#### EXERCISE AIM:
Repeat, exactly as written, the lines of the records below from the first through the line with "cleaned file down", but none past it.

----------------

(** * Spatial classification of iNaturalist observations

    A shallow embedding of [src/spatial_analysis.py]: the buffer generator
    [create_geodesic_buffer], the data frame operations the script applies to
    the table of observations, and the script itself from the load of the
    cleaned file down to the distance filter that feeds the maps.

    Python floats are IEEE 754 binary64 numbers and are modelled by Rocq's
    primitive floats.  A pandas data frame is an index and an ordered list of
    named, typed columns.  Console output and exceptions are threaded through
    a small writer and error monad.  The geometry libraries the script calls
    (pyproj through geopandas, shapely) are an interface, [GeoLib], over which
    every statement is quantified; what pandas and geopandas do with the
    columns the script hands them is written out where the script calls
    them. *)

From Stdlib Require Import Floats.
From Stdlib Require Import ZArith.
From stdpp Require Import base option list strings pretty.

Local Open Scope Z_scope.
Local Open Scope string_scope.

(* Decimal float literals denote the nearest binary64 number, as in Python. *)
Set Warnings "-inexact-float".

(** ** Python numbers *)

(** [float(n)] for a Python int: the nearest binary64 number, ties to even. *)
Definition float_of_int (n : Z) : float :=
  SF2Prim (SpecFloat.binary_normalize prec emax n 0 false).

(** A value passed where the source annotates [float]: the script passes the
    ints of [BUFFER_RADII_MILES]. *)
Inductive number : Type :=
  | NInt (n : Z)
  | NFloat (f : float).

(** ** Exceptions and results *)

Inductive exn : Type :=
  | SystemExit
  | KeyError (key : string)
  | TypeError
  | ValueError
  | OverflowError
  | IndexError
  | AttributeError
  | GEOSException.

Inductive result (A : Type) : Type :=
  | Ok (a : A)
  | Raise (e : exn).
Arguments Ok {A} a.
Arguments Raise {A} e.

#[global] Instance result_ret : MRet result := fun _ a => Ok a.
#[global] Instance result_bind : MBind result := fun _ _ f m =>
  match m with
  | Ok a => f a
  | Raise e => Raise e
  end.

(** [n * x] with [x] a float: an int operand is converted first, and Python
    raises [OverflowError] when it is too large for a float. *)
Definition mul_float (n : number) (x : float) : result float :=
  match n with
  | NFloat f => Ok (f * x)%float
  | NInt z =>
      let f := float_of_int z in
      if is_infinity f then Raise OverflowError else Ok (f * x)%float
  end.

(** ** Geometries *)

Definition crs : Type := string.
Definition coord : Type := (float * float)%type.

(** The two shapely geometries of the script: [Point(x, y)] and a [Polygon]
    given by its exterior ring and its holes. *)
Inductive geometry : Type :=
  | Point (x y : float)
  | Polygon (shell : list coord) (holes : list (list coord)).

(** What the script takes from pyproj and shapely. *)
Class GeoLib : Type := {
  (** pyproj: one coordinate pair from a source CRS to a target CRS *)
  transform : crs -> crs -> coord -> coord;
  (** shapely: [geom.buffer(distance)], for a distance that is finite *)
  buffer : geometry -> float -> geometry;
  (** shapely: [a.contains(b)] *)
  contains : geometry -> geometry -> bool;
  (** shapely: [a.distance(b)] *)
  distance : geometry -> geometry -> float;
  (** shapely: [geom.centroid], as its coordinate pair *)
  centroid : geometry -> coord;
}.

Definition Point_of (c : coord) : geometry := Point (fst c) (snd c).

(** [GeoSeries.to_crs] on one geometry: every vertex goes through pyproj. *)
Definition geom_to_crs `{GeoLib} (src dst : crs) (g : geometry) : geometry :=
  match g with
  | Point x y => Point_of (transform src dst (x, y))
  | Polygon shell holes =>
      Polygon (transform src dst <$> shell) (fmap (M:=list) (transform src dst) <$> holes)
  end.
(** X12. Whatever the network answers, a result stored by a submission is
    the body of a 2xx response, and it is an object whose [type] and
    [content] are both truthy. *)
Theorem handleSubmit_stores_checked_result (st : State) (data : json) :
  isFormValid st = true ->
  result (fst (handleSubmit st)) = Some data ->
  (exists response,
     network "/api/generate" (request_init (prompt st) (type st)) = Normal response
     /\ ok response = true /\ response_json response = Normal data)
  /\ exists props,
       data = JObj props
       /\ ToBoolean (lookup "type" props) = true
       /\ ToBoolean (lookup "content" props) = true.
Proof.
  intros Hvalid Hresult.
  destruct (Page.request TypeError_read_null TypeError_to_primitive network (prompt st) (type st))
    as [[data' | err] calls] eqn:Hreq.
  - rewrite (handleSubmit_stored _ _ _ st data' calls Hvalid Hreq) in Hresult.
    cbn in Hresult. injection Hresult as ->.
    destruct (request_normal TypeError_read_null TypeError_to_primitive network (prompt st) (type st) data)
      as (response & Hnet & Hok & Hjson & Ht & Hc); [now rewrite Hreq | ].
    split; [now exists response | ].
    destruct data; try discriminate Ht. now exists props.
  - rewrite (handleSubmit_caught _ _ _ st err calls Hvalid Hreq) in Hresult.
    discriminate Hresult.
Qed.


End PageInvariants.

(* ================================================================= *)
(** ** What is rendered *)

(** X14. The echo line is absent for an empty prompt; it quotes a prompt of
    at most 50 characters in full, and of a longer one the first 50
    characters followed by "...".  It is never longer than 61 characters. *)
Theorem Home_echo (st : Page.State) :
  (Page.prompt st = "" -> View.echo (View.Home st) = None)
  /\ (Page.prompt st <> "" -> (String.length (Page.prompt st) <= 50)%nat ->
      View.echo (View.Home st)
        = Some ("Echo: " ++ View.quote ++ Page.prompt st ++ View.quote))
  /\ ((50 < String.length (Page.prompt st))%nat ->
      exists shown rest,
        Page.prompt st = shown ++ rest /\ String.length shown = 50%nat
        /\ View.echo (View.Home st)
             = Some ("Echo: " ++ View.quote ++ shown ++ "..." ++ View.quote))
  /\ (forall line, View.echo (View.Home st) = Some line ->
      (String.length line <= 61)%nat).
Proof.
  unfold View.Home. cbn [View.echo].
  destruct (String.eqb_spec (Page.prompt st) "") as [Hempty | Hne]; cbn [negb].
  - rewrite Hempty. cbn. repeat split; try congruence; try discriminate; lia.
  - split; [congruence | ]. split; [ | split].
    + intros _ Hshort. rewrite (slice_short 50 _ Hshort).
      apply Nat.ltb_ge in Hshort. now rewrite Hshort.
    + intros Hlong. destruct (slice_prefix 50 (Page.prompt st)) as [rest Hrest].
      exists (substring 0 50 (Page.prompt st)), rest. split; [exact Hrest | ].
      split; [rewrite slice_length; lia | ].
      apply Nat.ltb_lt in Hlong. now rewrite Hlong.
    + intros line [= <-]. cbn [String.length]. rewrite !append_length, slice_length.
      pose proof (Nat.le_min_l 50 (String.length (Page.prompt st))) as Hmin.
      change (String.length View.quote) with 1%nat.
      destruct (Nat.ltb 50 (String.length (Page.prompt st))); cbn [String.length]; lia.
Qed.

(* ================================================================= *)
(** ** The page as its events go by *)

Section FlightProperties.

Variable TypeError_read_null : string -> string.
Variable TypeError_to_primitive : string.

Import Page.
Import Flight.

Local Abbreviation ui_step := (Flight.ui_step TypeError_read_null TypeError_to_primitive).
Local Abbreviation reachable := (Flight.reachable TypeError_read_null TypeError_to_primitive).
Local Abbreviation settle := (Flight.settle TypeError_to_primitive).

(** [handleSubmit], cut at its awaits. *)
Lemma handleSubmit_begin_settle
    (network : string -> RequestInit -> completion HttpResponse) (st : State) :
  isFormValid st = true ->
  Page.handleSubmit TypeError_read_null TypeError_to_primitive network st =
    (fst (settle (fst (Page.request TypeError_read_null TypeError_to_primitive network
                         (prompt st) (type st)))
                 (begin st)),
     (snd (Page.request TypeError_read_null TypeError_to_primitive network
             (prompt st) (type st))
      ++ snd (settle (fst (Page.request TypeError_read_null TypeError_to_primitive network
                             (prompt st) (type st)))
                     (begin st)))%list).
Proof.
  intros Hvalid. unfold Page.handleSubmit, Flight.settle, begin. rewrite Hvalid. cbn [negb].
  destruct (Page.request TypeError_read_null TypeError_to_primitive network
              (prompt st) (type st))
    as [[data | err] calls]; cbn [fst snd].
  - now destruct (announce TypeError_to_primitive data
                    (setResult None (setError None (setLoading true st)))).
  - reflexivity.
Qed.


Lemma single_in_flight (before after : list (string * GenerationType))
    (p p0 : string) (t t0 : GenerationType) :
  [(p0, t0)] = (before ++ (p, t) :: after)%list ->
  before = [] /\ after = [] /\ p = p0 /\ t = t0.
Proof.
  destruct before as [ | b before]; cbn.
  - now intros [= -> -> <-].
  - destruct before; discriminate.
Qed.

(** What holds of the page between any two events. *)
Lemma reachable_invariant (c : Config) :
  reachable c ->
  ((loading (ui c) = false /\ in_flight c = [])
   \/ (loading (ui c) = true /\ result (ui c) = None /\ error (ui c) = None
       /\ exists p t, in_flight c = [(p, t)]))
  /\ (error (ui c) = None \/ result (ui c) = None
      \/ exists data, result (ui c) = Some data
                      /\ interpolate (get data "type") = None
                      /\ error (ui c) = Some {| message := TypeError_to_primitive |})
  /\ (forall data, result (ui c) = Some data ->
      exists props, data = JObj props
                    /\ ToBoolean (lookup "type" props) = true
                    /\ ToBoolean (lookup "content" props) = true).
Proof.
  induction 1 as [ | c c' Hreach IH Hstep].
  - cbn. split; [now left | ]. split; [now left | discriminate].
  - destruct IH as (Hphase & Hexcl & Hchecked).
    destruct Hstep as [c v Hen | c v Hen | c Hen Hinvalid | c Hen Hvalid
                      | c before after p t network Hflight];
      cbn [ui in_flight View.input_disabled View.select_disabled
           View.button_disabled View.Home] in *.
    + destruct Hphase as [[Hl Hf] | [Hl _]]; [ | congruence].
      unfold handlePromptChange.
      destruct (error (ui c)) eqn:He; cbn; rewrite ?He;
        (split; [left; now split | split; [now left | assumption]]).
    + destruct Hphase as [[Hl Hf] | [Hl _]]; [ | congruence].
      unfold handleTypeChange.
      destruct (error (ui c)) eqn:He; cbn; rewrite ?He;
        (split; [left; now split | split; [now left | assumption]]).
    + apply orb_false_iff in Hen. destruct Hen as [_ Hen].
      apply negb_false_iff in Hen. congruence.
    + apply orb_false_iff in Hen. destruct Hen as [Hl _].
      destruct Hphase as [[_ Hf] | [Hl' _]]; [ | congruence].
      rewrite Hf. cbn. split; [right; eauto 8 | ]. split; [now left | discriminate].
    + destruct Hphase as [[_ Hf] | (Hl & Hres & Herr & p0 & t0 & Hf)].
      { rewrite Hf in Hflight. now destruct before. }
      rewrite Hf in Hflight.
      destruct (single_in_flight _ _ _ _ _ _ Hflight) as (-> & -> & _ & _).
      cbn [app].
      destruct (Page.request TypeError_read_null TypeError_to_primitive network p t)
        as [[data | err] calls] eqn:Hreq;
        unfold Flight.settle, announce, catch_clause; cbn [fst].
      * destruct (request_normal TypeError_read_null TypeError_to_primitive network p t data)
          as (response & _ & _ & _ & Ht & Hc); [now rewrite Hreq | ].
        assert (Hobject : exists props, data = JObj props
                                        /\ ToBoolean (lookup "type" props) = true
                                        /\ ToBoolean (lookup "content" props) = true).
        { destruct data; try discriminate Ht. now exists props. }
        destruct (interpolate (get data "type")) eqn:Hname; cbn; rewrite ?Herr.
        -- split; [now left | ]. split; [now left | ]. now intros data' [= <-].
        -- split; [now left | ]. split; [ | now intros data' [= <-]].
           right. right. now exists data.
      * cbn. rewrite Hres. split; [now left | ]. split; [right; now left | discriminate].
Qed.


(** X15. The page never has two submissions in flight: between any two
    events at most one [fetch] is unsettled, and one is exactly when the
    loading flag is set. *)
Theorem at_most_one_in_flight (c : Config) :
  reachable c ->
  (List.length (in_flight c) <= 1)%nat
  /\ (loading (ui c) = true <-> in_flight c <> []).
Proof.
  intros Hreach.
  destruct (reachable_invariant c Hreach) as ([[Hl Hf] | (Hl & _ & _ & p & t & Hf)] & _).
  - rewrite Hl, Hf. cbn. split; [lia | ]. split; [discriminate | congruence].
  - rewrite Hl, Hf. cbn. split; [lia | ]. split; [discriminate | reflexivity].
Qed.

----------------

#### FINAL ANSWER:
(** * Spatial classification of iNaturalist observations

    A shallow embedding of [src/spatial_analysis.py]: the buffer generator
    [create_geodesic_buffer], the data frame operations the script applies to
    the table of observations, and the script itself from the load of the
    cleaned file down to the distance filter that feeds the maps.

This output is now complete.